The Court's order to show cause also sought briefing on whether the argument raised by Mr. Kalagian is frivolous. As the undersigned previously found and as the Commissioner now asserts, Mr. Kalagian's argument is inconsistent with Tonapetyan. See Docket No. 23 at 8 n.3 (report and recommendation); Docket No. 27 at 2 (Defendant's response to the order to show cause, arguing that Tonapetyan "appears to close the door" on this issue). Moreover, the Court's cursory legal research reveals that Mr. Kalagian and his colleagues at his law firm have raised this argument repeatedly, only to be met with flat rejection at least 11 times by at least 10 different judges, including by the district judge assigned to this case. See Wilde v. Colvin, 2015 WL 1505662, *4-6 (D. Nev. Jan. 22, 2015) (Hoffman, J.) (outlining Mr. Kalagian's argument that the ALJ had a duty to confront the claimant with inconsistencies at the hearing, but finding that it was Plaintiff's counsel who should have elicited testimony regarding inconsistencies if an explanation existed, and further concluding that the ALJ's decision was free from legal error), adopted 2015 WL 1508661 (D. Nev. Mar. 31, 2015) ( Boulware , J. ) (although no objection was filed, concurring with recommendation after reviewing the record); see also Milosevich v. Colvin, 2016 WL 738420, *4 (C.D. Cal. Feb. 23, 2016) (McCormick, J.); Ornelas v. Colvin, 2015 U.S. Dist. Lexis 145768, *13 n.3 (C.D. Cal. Oct. 27, 2015) (McCormick, J.); Kocher, 2015 WL 6956529, at *8 (Cooke, J.), adopted 2015 WL 6872477, at *1 (Du, J.); Mulay v. Colvin, 2015 WL 1823261, *6 (C.D. Cal. Apr. 22, 2015) (Wistrich, J.); De La Torre v. Colvin, 2014 WL 6989185, *5 (C.D. Cal. Dec. 9, 2014) (Pym, J.); Palomo v. Colvin, 2014 WL 4929040, *7 n.6 (C.D. Cal. Oct. 1, 2014) (Chooljian, J.); Gonzales v. Colvin, 2014 WL 4656470, *10 n.7 (C.D. Cal. Sept. 17, 2014) (Rosenbluth, J.); Montelongo v. Colvin, 2014 WL 4627245, *10 (E.D. Cal. Sept. 15, 2014) (Oberto, J.). Mr. Kalagian argues that these district court decisions rejecting his argument are merely "persuasive" authority that should not be followed. See Docket No. 24 at 3. In addition, Mr.
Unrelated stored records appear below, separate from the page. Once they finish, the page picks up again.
(** * koalanlp/data: the annotation data model

    A shallow embedding of [src/src/data.js].  The module builds a
    cross-referenced object graph (morphemes, words, phrase trees, edges,
    entities, coreference groups, sentences) whose back-references are
    written while the graph is constructed.

    The first part models the JavaScript store the constructors write to:
    objects with named properties, accessor properties installed by
    [writeonlyonce] and [replaceableifempty], array elements, exceptions and
    the console.  The second part models the read-only queries
    ([equals], [getTerminals], [nouns], [verbs], [modifiers]) on the values
    they traverse. *)

From Stdlib Require Import ZArith Bool List Permutation Sorted Lia.
From stdpp Require Import base option list gmap strings.

Open Scope Z_scope.
Open Scope string_scope.
Open Scope list_scope.

(** ** JavaScript values *)

Definition loc := nat.

(** [VRef] points to a native object of the store; [VJava] is the proxy of
    an object living in the JVM (the analyzer's own representation). *)
Inductive val :=
| VUndef
| VNull
| VBool (b : bool)
| VNum (n : Z)
| VStr (s : string)
| VRef (l : loc)
| VJava (h : nat).

#[global] Instance val_eq_dec : EqDecision val.
Proof. solve_decision. Defined.

(** [isDefined(value)]: [typeof value !== 'undefined' && value !== null]. *)
Definition isDefined (value : val) : bool :=
  match value with
  | VUndef | VNull => false
  | _ => true
  end.

(** [getOrUndefined(value)]. *)
Definition getOrUndefined (value : val) : val :=
  if isDefined value then value else VUndef.

(** The [===] operator on the values above (no NaN occurs here). *)
Definition strict_eq (a b : val) : bool := bool_decide (a = b).

(** The [typeof] operator.  Every object, native or foreign, and [null]
    answer ["object"]: the operator does not tell classes apart. *)
Definition typeof (v : val) : string :=
  match v with
  | VUndef => "undefined"
  | VNull => "object"
  | VBool _ => "boolean"
  | VNum _ => "number"
  | VStr _ => "string"
  | VRef _ => "object"
  | VJava _ => "object"
  end.

(** ** Objects and the store *)

Inductive class :=
| CArray            (* a plain JavaScript array *)
| CMorpheme
| CWord
| CEntity
| CCoreferenceGroup
| CTree
| CSyntaxTree
| CDAGEdge
| CDepEdge
| CRoleEdge
| CSentence.

#[global] Instance class_eq_dec : EqDecision class.
Proof. solve_decision. Defined.

(** The classes that extend [Array] through [ImmutableArray]. *)
Definition is_array_class (c : class) : bool :=
  match c with
  | CArray | CWord | CEntity | CCoreferenceGroup | CTree | CSyntaxTree
  | CSentence => true
  | CMorpheme | CDAGEdge | CDepEdge | CRoleEdge => false
  end.

(** A property is a data property or one of the two accessor properties the
    module installs; an accessor keeps its current value in the closure
    variable [value] of its getter and setter. *)
Inductive slot :=
| Data (v : val)
| WriteOnce (value : val)
| ReplaceableIfEmpty (value : val).

Record object := Object {
  o_class : class;
  o_props : gmap string slot;
  o_items : list val;       (* the indexed elements of an array *)
  o_frozen : bool
}.

Record state := State {
  heap : list object;
  console : list string     (* what [console.assert] has written *)
}.

Inductive js_error :=
| TypeError
| RangeError
| Error
| AssertionError.

Inductive outcome (A : Type) :=
| Returns (a : A)
| Throws (e : js_error).
Arguments Returns {A} a.
Arguments Throws {A} e.

(** ** Computations: state passing with exceptions *)

Definition M (A : Type) : Type := state -> outcome A * state.

#[global] Instance M_ret : MRet M := fun A a st => (Returns a, st).
#[global] Instance M_bind : MBind M := fun A B f m st =>
  match m st with
  | (Returns a, st') => f a st'
  | (Throws e, st') => (Throws e, st')
  end.

Definition throw {A} (e : js_error) : M A := fun st => (Throws e, st).
Definition write_console (msg : string) : M unit :=
  fun st => (Returns tt, State (heap st) (console st ++ [msg])).

(** [for (const x of xs) body(x)] and its indexed form over [entries()]. *)
Fixpoint for_of {A} (xs : list A) (body : A -> M unit) : M unit :=
  match xs with
  | [] => mret tt
  | x :: xs' => _ ← body x; for_of xs' body
  end.

Fixpoint for_entries {A} (i : Z) (xs : list A) (body : Z -> A -> M unit)
  : M unit :=
  match xs with
  | [] => mret tt
  | x :: xs' => _ ← body i x; for_entries (i + 1) xs' body
  end.

(** Mapping a computation over a list, left to right. *)
Fixpoint map_M {A B} (f : A -> M B) (xs : list A) : M (list B) :=
  match xs with
  | [] => mret []
  | x :: xs' => y ← f x; ys ← map_M f xs'; mret (y :: ys)
  end.

(** ** The console

    [console.assert(cond, msg)].  In Node.js before version 10 a failed
    assertion throws an [AssertionError]; from version 10 on, as the
    Console standard prescribes, it writes the message and execution goes
    on.  The package declares [node >= 8.0.0], so both hosts are modelled. *)
Inductive runtime :=
| LegacyAssert      (* Node.js 8 and 9 *)
| StandardAssert.   (* Node.js 10 and later *)

(** ** The foreign representation

    What the getters of the analyzer's objects answer, as far as the
    reconstruction reads them.  Each foreign object has a [handle], the
    identity of its proxy; a word or morpheme is referred to through its
    position indices ([getId()], [getWord().getId()]). *)
Record JMorpheme := {
  jm_handle : nat;
  jm_surface : val;
  jm_tag : string;            (* getTag().name() *)
  jm_originalTag : val;
  jm_id : Z;
  jm_word_id : Z              (* getWord().getId() *)
}.

Record JWord := {
  jw_handle : nat;
  jw_surface : val;
  jw_id : Z;
  jw_morphemes : list JMorpheme
}.

#[warnings="-register-all"] Inductive JTree :=
| JNode (handle : nat) (label : string) (terminal : option JWord)
        (children : list JTree) (originalLabel : val).

Record JDepEdge := {
  jd_handle : nat;
  jd_governor : option JWord;
  jd_dependent : option JWord;
  jd_type : string;           (* getType().name() *)
  jd_depType : val;
  jd_originalLabel : val
}.

Record JRoleEdge := {
  jr_handle : nat;
  jr_predicate : option JWord;
  jr_argument : option JWord;
  jr_label : string;          (* getLabel().name() *)
  jr_modifiers : list (option JWord);
  jr_originalLabel : val
}.

Record JEntity := {
  je_handle : nat;
  je_surface : val;
  je_label : string;          (* getLabel().name() *)
  je_fineLabel : val;
  je_morphemes : list (option JMorpheme);
  je_originalLabel : val
}.

Record JCorefGroup := {
  jc_handle : nat;
  jc_entities : list JEntity
}.

Record JSentence := {
  js_handle : nat;
  js_words : list JWord;
  js_syntaxTree : option JTree;
  js_dependencies : list JDepEdge;
  js_roles : list JRoleEdge;
  js_entities : list JEntity;
  js_corefGroups : list JCorefGroup
}.

(** What the JVM bridge ([./jvm], not part of this module) answers:
    [jvm_construct cls args] is the proxy of a freshly built foreign object,
    [jvm_call h method] the result of a getter of the foreign object [h],
    and [jvm_prop h p] what reading the plain property [p] of a proxy
    yields.  [underscore_eq st stack a b] is what the [eq] of the underscore
    library answers on two values that are not identical, met while the
    arrays paired in [stack] are being compared. *)
Record Host := {
  assert_mode : runtime;
  jvm_construct : string -> list val -> nat;
  jvm_call : nat -> string -> val;
  jvm_prop : nat -> string -> val;
  underscore_eq : state -> list (loc * loc) -> val -> val -> bool
}.

Section Store.

Variable host : Host.

Definition console_assert (cond : bool) (msg : string) : M unit :=
  if cond then mret tt
  else match assert_mode host with
       | LegacyAssert => throw AssertionError
       | StandardAssert => write_console msg
       end.

(** ** Property access *)

Definition alloc (o : object) : M loc := fun st =>
  (Returns (length (heap st)), State (heap st ++ [o]) (console st)).

Definition new_object (c : class) (items : list val) : M loc :=
  alloc (Object c ∅ items false).

(** The object a value designates; property access on [undefined] or
    [null] throws. *)
Definition deref (v : val) : M (option (loc * object)) := fun st =>
  match v with
  | VUndef | VNull => (Throws TypeError, st)
  | VRef l =>
      match heap st !! l with
      | Some o => (Returns (Some (l, o)), st)
      | None => (Throws TypeError, st)
      end
  | _ => (Returns None, st)
  end.

Definition slot_value (s : slot) : val :=
  match s with
  | Data v => v
  | WriteOnce v => v
  | ReplaceableIfEmpty v => v
  end.

(** [target.p] *)
Definition get_prop (target : val) (p : string) : M val :=
  r ← deref target;
  match r with
  | Some (_, o) =>
      if bool_decide (p = "length") && is_array_class (o_class o)
      then mret (VNum (Z.of_nat (length (o_items o))))
      else mret (from_option slot_value VUndef (o_props o !! p))
  | None =>
      match target with
      | VStr s =>
          if bool_decide (p = "length")
          then mret (VNum (Z.of_nat (String.length s)))
          else mret VUndef
      | VJava h => mret (jvm_prop host h p)
      | _ => mret VUndef
      end
  end.

Definition store_slot (l : loc) (o : object) (p : string) (s : slot)
  : M unit := fun st =>
  (Returns tt,
   State (<[l := Object (o_class o) (<[p := s]> (o_props o)) (o_items o)
                        (o_frozen o)]> (heap st))
         (console st)).

(** [Object.freeze(v)] *)
Definition freeze (v : val) : M val := fun st =>
  match v with
  | VRef l =>
      match heap st !! l with
      | Some o =>
          (Returns v,
           State (<[l := Object (o_class o) (o_props o) (o_items o) true]>
                    (heap st))
                 (console st))
      | None => (Returns v, st)
      end
  | _ => (Returns v, st)
  end.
Kalagian cites no legal authority adopting his position that an ALJ has a duty to confront a social security claimant about inconsistencies in her testimony.

To summarize, Mr. Kalagian's position is essentially that there is a distinguishable Ninth Circuit case that contains dictum adverse to his position, that there are at least 11 directly contrary decisions from 10 different judges within district courts in this Circuit (including the district judge assigned to this case), and that there is no decision from any court accepting his position, but that he made a conscious decision to raise this argument in a single sentence in a reply brief free of citation to any of the unanimously adverse case law or explanation as to why it should not be followed. See Docket No. 24 at 6. It strains credulity for Mr. Kalagian to argue that his reply brief was not frivolous in this respect.

In responding to the order to show cause, Mr. Kalagian explains at some length that he believes Tonapetyan is distinguishable from the instant case, that the district court opinions are merely persuasive authority, and that, more generally, case law arising out of the immigration administrative law context is pertinent in the social security context. Docket No. 24 at 2-7. Given the depth of response to the order to show cause, it is unclear why Mr. Kalagian apparently believed this issue was sufficiently briefed on the merits through a single sentence in a reply brief.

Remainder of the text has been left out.